Nedbank, in particular, has made significant strides because of its digitization strategy. By June 2022, the group’s digitally active clients accounted for 37 percent of all its clients, up from
26 percent in June 2019.
The value of transactions on its mobile application over the same period increased from R37bn to R138 billion. However, the group’s NPLs as a percentage of total group loans of 4,6 percent was higher than the sector average 2021.
As far as the business’s financial performance is concerned, we note that it is slightly uncompetitive when compared to its peers Standard Bank Group, FirstRand, and Absa
Group. Nedbank’s earnings growth over the last five years of -5,6 percent has been slower than its peers whose earnings contracted by an average of 3 percent. The group’s profitability – proxied
by the 5Y Net Margin – of 19,7 percent is slightly ahead of its peer average of 18,7 percent. However, the entity’s efficiency, which is proxied by the 5Y average Return on Assets, is lower than its peers by 22 percent.
Nedbank’s valuation metrics also draw from the above observations. The group trades at a Price-to-Book ratio of 1.1x versus a peer average of 1.6x, as well as a normalised Price-to-Earnings ratio of 9.3x vs a peer average of 10.6x.

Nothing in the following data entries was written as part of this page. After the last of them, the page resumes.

(* ===== verification/Linearizable.v ===== *)
(** * Concurrent requests are linearizable

    The interleavings of [Concurrent] answer and store as the router does on the requests one
    after the other, each of them judged by an authority that was in force while it was served. *)

From S2P Require Import Prelude Str Float Ids Model Auth Database Store Repository Api Concurrent.
Open Scope N_scope.

(** ** The order in which the requests take effect *)

Section linear.
Context `{SharedAuth} `{Http} `{UuidText} `{!Axum} {R : Type} `{!AlertRepo R}.
Implicit Types (a q : AppState (R := R)) (order : list Entry).

(** The router on the requests in order, each with the authority that answered it, and the
    answer each of them gets. *)
Fixpoint seq_run (a : AppState (R := R)) (order : list Entry) : list Response * AppState (R := R) :=
  match order with
  | [] => ([], a)
  | e :: order =>
      let '(r, a) := router (e_serving e) (e_request e) (with_auth a (e_auth e)) in
      let '(responses, a) := seq_run a order in (r :: responses, a)
  end.
Definition results (a : AppState (R := R)) (order : list Entry) : list (N * Response) :=
  zip (e_id <$> order) (fst (seq_run a order)).

Lemma seq_app a order more :
  seq_run a (order ++ more) =
  (fst (seq_run a order) ++ fst (seq_run (snd (seq_run a order)) more),
   snd (seq_run (snd (seq_run a order)) more)).
Proof.
  revert a. induction order as [|e order IH]; intros a; cbn [app seq_run].
  - cbn [fst snd]. by destruct (seq_run a more).
  - destruct (router _ _ _) as [r a1]. rewrite IH. by destruct (seq_run a1 order).
Qed.
Lemma seq_length a order : length (fst (seq_run a order)) = length order.
Proof.
  revert a. induction order as [|e order IH]; intros a; [done|]. cbn [seq_run].
  destruct (router _ _ _) as [r a1]. specialize (IH a1).
  destruct (seq_run a1 order). cbn in *. congruence.
Qed.
Lemma results_app a order more :
  results a (order ++ more) = results a order ++ results (snd (seq_run a order)) more.
Proof.
  unfold results. rewrite seq_app, fmap_app. cbn [fst].
  rewrite zip_with_app; [done|]. by rewrite length_fmap, seq_length.
Qed.
Lemma seq_snoc a order e :
  let '(r, q) := router (e_serving e) (e_request e) (with_auth (snd (seq_run a order)) (e_auth e)) in
  snd (seq_run a (order ++ [e])) = q ∧
  results a (order ++ [e]) = results a order ++ [(e_id e, r)].
Proof.
  rewrite results_app, seq_app. unfold results. cbn [seq_run fmap list_fmap snd].
  by destruct (router _ _ _) as [r q].
Qed.
Lemma results_ids a order id r : (id, r) ∈ results a order → id ∈ e_id <$> order.
Proof. apply elem_of_zip_l. Qed.

(** What serving depends on, but for the authority. *)
Record same_view a q : Prop := {
  vw_store : app_store a = app_store q;
  vw_mtls : mtls_configured a = mtls_configured q;
  vw_jetstream : jetstream_configured a = jetstream_configured q;
}.
Lemma begin_view request a q : same_view a q → begin_request request a = begin_request request q.
Proof.
  intros [E1 E2 E3]. unfold begin_request.
  assert (health a = health q) as -> by (unfold health; by rewrite E1, E2, E3). done.
Qed.
Lemma authorized_view x a q h op :
  app_auth a = app_auth q → authorized_point x a h op = authorized_point x q h op.
Proof. intros E. unfold authorized_point, authorize. by rewrite E. Qed.
Lemma outcome_view x request p a q :
  same_view a q → app_auth a = app_auth q → outcome x request p a = outcome x request p q.
Proof.
  intros [E1 _ _] E. unfold outcome. rewrite E1.
  destruct p; [|done..]. by rewrite (authorized_view x a q _ _ E).
Qed.
Lemma with_auth_view a q b : same_view a q → same_view (with_auth a b) (with_auth q b).
Proof. intros []. by split. Qed.
Lemma with_auth_same a : with_auth a (app_auth a) = a.
Proof. by destruct a. Qed.
Lemma with_store_same a : with_store a (app_store a) = a.
Proof. by destruct a. Qed.

(** A task is on its way: it will do what its request does alone, in any state with the
    authority it has asked, or with any authority when it has not asked yet. *)
Definition on_its_way (t : Task) : Prop :=
  ∀ q, authority (app_auth q) t = app_auth q →
    outcome (t_serving t) (t_request t) (begin_request (t_request t) q) q =
    outcome (t_serving t) (t_request t) (t_point t) q.
(** A task that took effect holds the answer of the order; the others are on their way. *)
Definition task_ok (a : AppState (R := R)) (order : list Entry) (t : Task) : Prop :=
  (∀ i, i ∈ t_seen t → i ∈ e_id <$> order) ∧
  match t_point t with
  | AtRespond response _ => (t_id t, written t response) ∈ results a order
  | _ => (t_id t ∉ e_id <$> order) ∧ on_its_way t
  end.
Definition events_held (tasks : list Task) : list ScopedAlertEvent :=
  omap (λ t, event_of (t_point t)) tasks.

(** The invariant, of the parts of a server that started in [a]. *)
Record linear (a app : AppState (R := R)) (next : N) (tasks : list Task)
    (answered : list (N * Response)) (order : list Entry) (unsent : list ScopedAlertEvent)
    : Prop := {
  ln_view : same_view app (snd (seq_run a order));
  ln_events : app_events (snd (seq_run a order)) ≡ₚ app_events app ++ events_held tasks ++ unsent;
  ln_answered : ∀ id r, (id, r) ∈ answered → (id, r) ∈ results a order;
  ln_tasks : ∀ t, t ∈ tasks → task_ok a order t;
  ln_order_ids : NoDup (e_id <$> order);
  ln_task_ids : NoDup (t_id <$> tasks);
  ln_next : (∀ i, i ∈ e_id <$> order → i < next) ∧ (∀ i, i ∈ t_id <$> tasks → i < next);
  ln_seen : ∀ k e i, order !! k = Some e → i ∈ e_seen e → i ∈ e_id <$> take k order;
}.

#[local] Instance events_held_proper : Proper ((≡ₚ) ==> (≡ₚ)) events_held.
Proof. intros l k Hp. unfold events_held. by rewrite Hp. Qed.
Lemma linear_perm a app next tasks tasks' answered order unsent :
  tasks ≡ₚ tasks' → linear a app next tasks answered order unsent →
  linear a app next tasks' answered order unsent.
Proof.
  intros Hp [V E W T O D [N1 N2] S]. split; try done.
  - by rewrite <-Hp.
  - intros t. rewrite <-Hp. apply T.
  - by rewrite <-Hp.
  - split; [done|]. intros i. rewrite <-Hp. apply N2.
Qed.

(** A task goes away: its event is not sent. *)
Lemma linear_remove a app next t tasks answered order unsent :
  linear a app next (t :: tasks) answered order unsent →
  linear a app next tasks answered order (unsent ++ option_list (event_of (t_point t))).
Proof.
  intros [V E W T O D [N1 N2] S]. split; try done.
  - rewrite E. unfold events_held. cbn [omap list_omap].
    destruct (event_of (t_point t)); cbn [option_list]; solve_Permutation.
  - intros t' Hin. apply T. by right.
  - by apply NoDup_cons in D as [_ D].
  - split; [done|]. intros i Hi. apply N2. by right.
Qed.
(** A task answers: its event is sent and its response is the one of the order. *)
Lemma linear_answer a app next t tasks answered order unsent response event :
  t_point t = AtRespond response event →
  linear a app next (t :: tasks) answered order unsent →
  linear a (send_event event app) next tasks (answered ++ [(t_id t, written t response)]) order unsent.
Proof.
  intros Hp HL. pose proof (ln_tasks _ _ _ _ _ _ _ HL t (list_elem_of_here _ _)) as [_ Hr].
  rewrite Hp in Hr. destruct HL as [V E W T O D [N1 N2] S]. split; try done.
  - destruct V. by split.
  - rewrite E. unfold events_held. cbn [omap list_omap send_event app_events]. rewrite Hp.
    cbn [event_of]. destruct event; cbn [option_list]; solve_Permutation.
  - intros id r [Hin|Heq]%elem_of_app; [by apply W|].
    apply list_elem_of_singleton in Heq. by injection Heq as -> ->.
  - intros t' Hin. apply T. by right.
  - by apply NoDup_cons in D as [_ D].
  - split; [done|]. intros i Hi. apply N2. by right.
Qed.
(** A task that arrives, or goes on, without an effect. *)
Lemma linear_pending a app next next' t tasks answered order unsent :
  linear a app next tasks answered order unsent →
  next ≤ next' → t_id t < next' → t_id t ∉ t_id <$> tasks → event_of (t_point t) = None →
  task_ok a order t → linear a app next' (t :: tasks) answered order unsent.
Proof.
  intros [V E W T O D [N1 N2] S] Hn Hlt Hnew Hev Hok. split; try done.
  - rewrite E. unfold events_held. cbn [omap list_omap]. by rewrite Hev.
  - by intros t' [->|Hin]%elem_of_cons; [|apply T].
  - by apply NoDup_cons.
  - split; intros i Hi; [specialize (N1 i Hi); lia|].
    apply elem_of_cons in Hi as [->|Hi]; [lia|]. specialize (N2 i Hi); lia.
Qed.

(** Only what serving depends on counts of the server's state. *)
Lemma linear_view a app app' next tasks answered order unsent :
  same_view app' app → app_events app' = app_events app →
  linear a app next tasks answered order unsent →
  linear a app' next tasks answered order unsent.
Proof.
  intros [E1 E2 E3] Ev [[V1 V2 V3] E W T O D N S]. split; try done; [|by rewrite Ev].
  split; congruence.
Qed.

Lemma results_mono a order e x : x ∈ results a order → x ∈ results a (order ++ [e]).
Proof. rewrite results_app. intros ?. apply elem_of_app. by left. Qed.
Lemma task_ok_snoc a order e t :
  t_id t ≠ e_id e → task_ok a order t → task_ok a (order ++ [e]) t.
Proof.
  intros Hne [Hs Hp]. split.
  - intros i Hi. rewrite fmap_app, elem_of_app. left. by apply Hs.
  - destruct (t_point t) as [op|op actor|response event]; [| |by apply results_mono];
      (destruct Hp as [Hn Hw]; split; [|done]; rewrite fmap_app, elem_of_app;
       intros [?|Hin%list_elem_of_singleton]; by auto).
Qed.
(** A task takes effect: it gets the answer of the router after the requests before it. *)
Lemma linear_effect a app next next' t tasks answered order unsent response event store :
  linear a app next tasks answered order unsent →
  next ≤ next' → t_id t < next' → t_id t ∉ t_id <$> tasks → t_id t ∉ e_id <$> order →
  (∀ i, i ∈ t_seen t → i ∈ e_id <$> order) → t_point t = AtRespond response event →
  outcome (t_serving t) (t_request t) (begin_request (t_request t) (with_auth app (t_auth t)))
    (with_auth app (t_auth t)) = (response, event, store) →
  linear a (with_store app store) next' (t :: tasks) answered (order ++ [entry_of t]) unsent.
Proof.
  intros [V E W T O D [N1 N2] S] Hn Hlt Hnew Hord Hseen Hp Hout.
  pose proof (with_auth_view _ _ (t_auth t) V) as V'.
  rewrite (begin_view _ _ _ V'), (outcome_view _ _ _ _ _ V' eq_refl) in Hout.
  pose proof (seq_snoc a order (entry_of t)) as Hs.
  cbn [entry_of e_serving e_request e_id e_auth] in Hs. rewrite router_outcome, Hout in Hs.
  destruct Hs as [Hrun Hres].
  assert ((t_id t, written t response) ∈ results a (order ++ [entry_of t])) as Hmine.
  { rewrite Hres. apply elem_of_app. right. by apply list_elem_of_singleton. }
  split; rewrite ?Hrun.
  - destruct V. by split.
  - cbn [snd send_event with_store with_auth app_events]. rewrite E. unfold events_held.
    cbn [omap list_omap]. rewrite Hp. cbn [event_of].
    destruct event; cbn [option_list]; solve_Permutation.
  - intros id r Hin. by apply results_mono, W.
  - intros t' [->|Hin]%elem_of_cons.
    + split; [|by rewrite Hp]. intros i Hi. rewrite fmap_app, elem_of_app. left. by apply Hseen.
    + apply task_ok_snoc; [|by apply T]. cbn. intros Heq. apply Hnew. rewrite <-Heq.
      by apply list_elem_of_fmap_2.
  - rewrite fmap_app. apply NoDup_app. split_and!; [done| |apply NoDup_singleton].
    intros i Hi ->%list_elem_of_singleton. by apply Hord.
  - cbn [fmap list_fmap]. by apply NoDup_cons.
  - split; intros i; [rewrite fmap_app; intros [Hi| ->%list_elem_of_singleton]%elem_of_app; [|done]
                     |intros [->|Hi]%elem_of_cons; [done|]].
    + specialize (N1 i Hi). lia.
    + specialize (N2 i Hi). lia.
  - intros k e i Hk Hi. apply lookup_app_Some in Hk as [Hk|[Hlen Hk]].
    + rewrite take_app_le by (apply lookup_lt_Some in Hk; lia). by apply (S k e).
    + apply list_lookup_singleton_Some in Hk as [Hk <-].
      rewrite take_app_ge, fmap_app, elem_of_app by lia. left. by apply Hseen.
Qed.

Lemma insert_delete_Permutation {A} (l : list A) i x y :
  l !! i = Some x → <[i:=y]> l ≡ₚ y :: delete i l.
Proof.
  intros Hi. rewrite (delete_Permutation (<[i:=y]> l) i y)
    by (by apply list_lookup_insert_eq; eapply lookup_lt_Some).
  rewrite !delete_take_drop, take_insert_ge, drop_insert_lt by lia. done.
Qed.

Definition linear_serv (a : AppState (R := R)) (s : Serv) : Prop :=
  linear a (c_app s) (c_next s) (c_tasks s) (c_answered s) (c_order s) (c_unsent s).

Lemma linear_init a : linear_serv a (serv_init a).
Proof.
  unfold linear_serv, serv_init. cbn [c_app c_next c_tasks c_answered c_order c_unsent].
  split; cbn [fmap list_fmap]; try (by intros ? ? ?%elem_of_nil); try (by intros ? ?%elem_of_nil).
  - done.
  - cbn. by rewrite app_nil_r.
  - apply NoDup_nil_2.
  - apply NoDup_nil_2.
  - split; by intros i ?%elem_of_nil.
  - done.
Qed.

Lemma linear_arrive a (s : Serv) x request :
  linear_serv a s →
  let t := new_task s x request in
  linear a (c_app s) (c_next s + 1) (t :: c_tasks s) (c_answered s) (c_order s ++ effects t)
    (c_unsent s).
Proof.
  intros HL t. pose proof (ln_next _ _ _ _ _ _ _ HL) as [N1 N2].
  assert (c_next s ∉ t_id <$> c_tasks s) as Hnew by (intros Hi%N2; lia).
  assert (c_next s ∉ e_id <$> c_order s) as Hord by (intros Hi%N1; lia).
  assert (∀ i, i ∈ t_seen t → i ∈ e_id <$> c_order s) as Hseen.
  { intros i ((id & r) & -> & Hin)%list_elem_of_fmap.
    apply (results_ids a _ id r), (ln_answered _ _ _ _ _ _ _ HL), Hin. }
  unfold effects. destruct (t_point t) as [op|op actor|response event] eqn:Hp;
    cbn [took_effect]; rewrite ?app_nil_r; change (begin_request request (c_app s)) with (t_point t) in *.
  - apply (linear_pending a (c_app s) (c_next s)); try done; cbn [t new_task t_id];
      [lia..|by rewrite Hp|].
    split; [exact Hseen|]. rewrite Hp. split; [exact Hord|]. intros q _. rewrite Hp.
    change (t_request t) with request. by rewrite (begin_stable request (c_app s) q op Hp).
  - by apply begin_not_stored in Hp.
  - rewrite <-(with_store_same (c_app s)). apply (linear_effect a (c_app s) (c_next s)
      (c_next s + 1) t _ _ _ _ response event); try done; cbn [t new_task t_id]; [lia..|].
    cbn [t new_task t_serving t_request t_auth]. rewrite with_auth_same.
    change (begin_request request (c_app s) = AtRespond response event) in Hp. by rewrite Hp.
Qed.
Definition text (s : str) : list N := N.of_nat (length s) :: s.
Fixpoint code (v : Value) : list N :=
  match v with
  | VNull => [0]
  | VBool b => [1; if b then 1 else 0]
  | VNumber s => 2 :: text s
  | VString s => 3 :: text s
  | VArray l => 4 :: N.of_nat (length l) :: flat_map code l
  | VObject m => 5 :: N.of_nat (length m) :: flat_map (λ e, text (fst e) ++ code (snd e)) m
  end.
Definition untext (b : list N) : option (str * list N) :=
  match b with
  | k :: b => if (length b <? N.to_nat k)%nat then None
              else Some (take (N.to_nat k) b, drop (N.to_nat k) b)
  | [] => None
  end.
Fixpoint items {A} (parse : list N → option (A * list N)) (k : nat) (b : list N)
    : option (list A * list N) :=
  match k with
  | O => Some ([], b)
  | S k => '(x, b) ← parse b; '(l, b) ← items parse k b; Some (x :: l, b)
  end.
Fixpoint parse (n : nat) (b : list N) : option (Value * list N) :=
  match n with
  | O => None
  | S n =>
      match b with
      | 0 :: b => Some (VNull, b)
      | 1 :: x :: b => Some (VBool (x =? 1), b)
      | 2 :: b => '(s, b) ← untext b; Some (VNumber s, b)
      | 3 :: b => '(s, b) ← untext b; Some (VString s, b)
      | 4 :: k :: b => '(l, b) ← items (parse n) (N.to_nat k) b; Some (VArray l, b)
      | 5 :: k :: b =>
          '(m, b) ← items (λ b, '(s, b) ← untext b; '(v, b) ← parse n b; Some ((s, v), b))
                      (N.to_nat k) b;
          Some (VObject m, b)
      | _ => None
      end
  end.
Definition decode (b : list N) : option Value :=
  match parse (length b) b with Some (v, []) => Some v | _ => None end.

Lemma untext_text s r : untext (text s ++ r) = Some (s, r).
Proof.
  unfold untext, text. cbn [app]. rewrite Nat2N.id, length_app.
  rewrite (proj2 (Nat.ltb_ge _ _)) by lia. by rewrite take_app_length, drop_app_length.
Qed.
Lemma items_flat {A} (p : list N → option (A * list N)) (c : A → list N) l r :
  Forall (λ x, ∀ r, p (c x ++ r) = Some (x, r)) l →
  items p (length l) (flat_map c l ++ r) = Some (l, r).
Proof.
  induction 1 as [|x l Hx _ IH]; [done|]. cbn. rewrite <-app_assoc, Hx. cbn. by rewrite IH.
Qed.
Lemma flat_map_length {A} (c : A → list N) (l : list A) x :
  x ∈ l → (length (c x) <= length (flat_map c l))%nat.
Proof.
  induction l as [|y l IH]; [by intros ?%elem_of_nil|]. cbn. rewrite length_app.
  intros [->|Hin]%elem_of_cons; [lia|]. specialize (IH Hin). lia.
Qed.
Lemma parse_code v : ∀ n r, (length (code v) <= n)%nat → parse n (code v ++ r) = Some (v, r).
Proof.
  induction v as [|b|s|s|l IH|m IH] using value_ind; intros [|n] r Hn; try (cbn in Hn; lia).
  - done.
  - by destruct b.
  - change (('(s, b) ← untext (text s ++ r); Some (VNumber s, b)) = Some (VNumber s, r)).
    by rewrite untext_text.
  - change (('(s, b) ← untext (text s ++ r); Some (VString s, b)) = Some (VString s, r)).
    by rewrite untext_text.
  - cbn [code length] in Hn. cbn [code app parse]. rewrite Nat2N.id, items_flat; [done|].
    apply Forall_forall. intros x Hx r'. rewrite Forall_forall in IH. apply IH; [done|].
    pose proof (flat_map_length code l x Hx). lia.
  - cbn [code length] in Hn. cbn [code app parse]. rewrite Nat2N.id, items_flat; [done|].
    apply Forall_forall. intros [k v] Hx r'. rewrite Forall_forall in IH.
    cbn [fst snd]. rewrite <-app_assoc, untext_text. cbn.
    rewrite (IH _ Hx); [done|]. cbn.
    pose proof (flat_map_length (λ e, text (fst e) ++ code (snd e)) m _ Hx) as Hl.
    cbn [fst snd] in Hl. rewrite length_app in Hl. lia.
Qed.
Lemma decode_code v : decode (code v) = Some v.
Proof.
  unfold decode. pose proof (parse_code v (length (code v)) []) as Hp. rewrite app_nil_r in Hp.
  by rewrite Hp.
Qed.

(** Floats and times as numbers. *)
Definition z_text (z : Z) : str := (if (z <? 0)%Z then [45] else [43]) ++ display_uint (Z.abs_N z).
Definition text_z (s : str) : option Z :=
  match s with
  | 45 :: s => (λ n, - Z.of_N n)%Z <$> (N.of_uint <$> str_uint s)
  | 43 :: s => Z.of_N <$> (N.of_uint <$> str_uint s)
  | _ => None
  end.
Lemma text_z_text z : text_z (z_text z) = Some z.
Proof.
  unfold z_text, text_z, display_uint. destruct (Z.ltb_spec z 0); cbn; rewrite str_uint_inv; cbn;
    rewrite DecimalN.Unsigned.of_to; f_equal; lia.
Qed.
Definition float_text (x : f32) : str :=
  match x with
  | S754_finite s m e => [if s then 1 else 0; Npos m] ++ z_text e
  | S754_zero s => [if s then 1 else 0]
  | _ => []
  end.
Definition text_float (t : str) : option f32 :=
  x ← match t with
      | [s] => Some (S754_zero (s =? 1))
      | s :: Npos m :: e => S754_finite (s =? 1) m <$> text_z e
      | _ => None
      end;
  if f32_valid x then Some x else None.
Module Instances.
#[export] Instance json_scalars : JsonScalars :=
  {| f32_number := float_text; f64_number := float_text; number_f32 := text_float;
     time_display := z_text; time_parse := text_z |}.
#[export] Instance json_scalars_laws : JsonScalarsLaws.
Proof.
  assert (∀ x, f32_valid x = true → is_finite x = true → text_float (float_text x) = Some x) as Hfloat.
  { intros x Hv Hf.
    assert (∀ s : bool, ((if s then 1 else 0) =? 1) = s) as Hs by (by intros []).
    unfold text_float. destruct x as [s|s| |s m e]; try done; cbn [float_text app].
    + by destruct s.
    + rewrite text_z_text, Hs. cbn [fmap option_fmap option_map mbind option_bind]. by rewrite Hv. }
  split; [exact Hfloat|exact Hfloat| |].
  - intros t x. cbn. unfold text_float. intros (y & _ & Hy)%bind_Some.
    destruct (f32_valid y) eqn:E; [|done]. by injection Hy as <-.
  - intros t _. apply text_z_text.
Qed.
#[export] Instance json_text : JsonText := {| json_print v := Some (code v); json_parse := decode |}.
Lemma sum_flat_map {A} (f : A → nat) (c : A → list N) (l : list A) :
  Forall (λ x, f x <= length (c x))%nat l → (sum_list_with f l <= length (flat_map c l))%nat.
Proof. induction 1 as [|x l Hx _ IH]; cbn; [done|]. rewrite length_app. lia. Qed.
Lemma code_length v : (string_chars v <= length (code v))%nat.
Proof.
  induction v as [|b|s|s|l IH|m IH] using value_ind; cbn [string_chars code length text]; try lia.
  - by apply le_S, le_S, sum_flat_map.
  - apply le_S, le_S, sum_flat_map. eapply Forall_impl; [exact IH|].
    intros e He. cbn beta in He |- *. rewrite length_app. lia.
Qed.
#[export] Instance json_text_laws : JsonTextLaws.
Proof. split; intros v b [= <-]; [apply decode_code|apply code_length]. Qed.
End Instances.
End Tagged.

We interpret Nedbank’s slight discount to its peers as the haircut appended by investors for the business’ relatively higher risk and its peers’ overall competitive edge over the group.
From an objective perspective, the group trades in line with its net asset value which is the globally accepted norm for equities in the financial services sector and warrants our assertion that the business looks fairly valued.
Assuming that the conversion of Nedbank’s share price to USD is done using the official rate when the ZDRs begin trading on VFEX, the share price of the ZDRs will likely hover around US$12,40 per unit in first trades.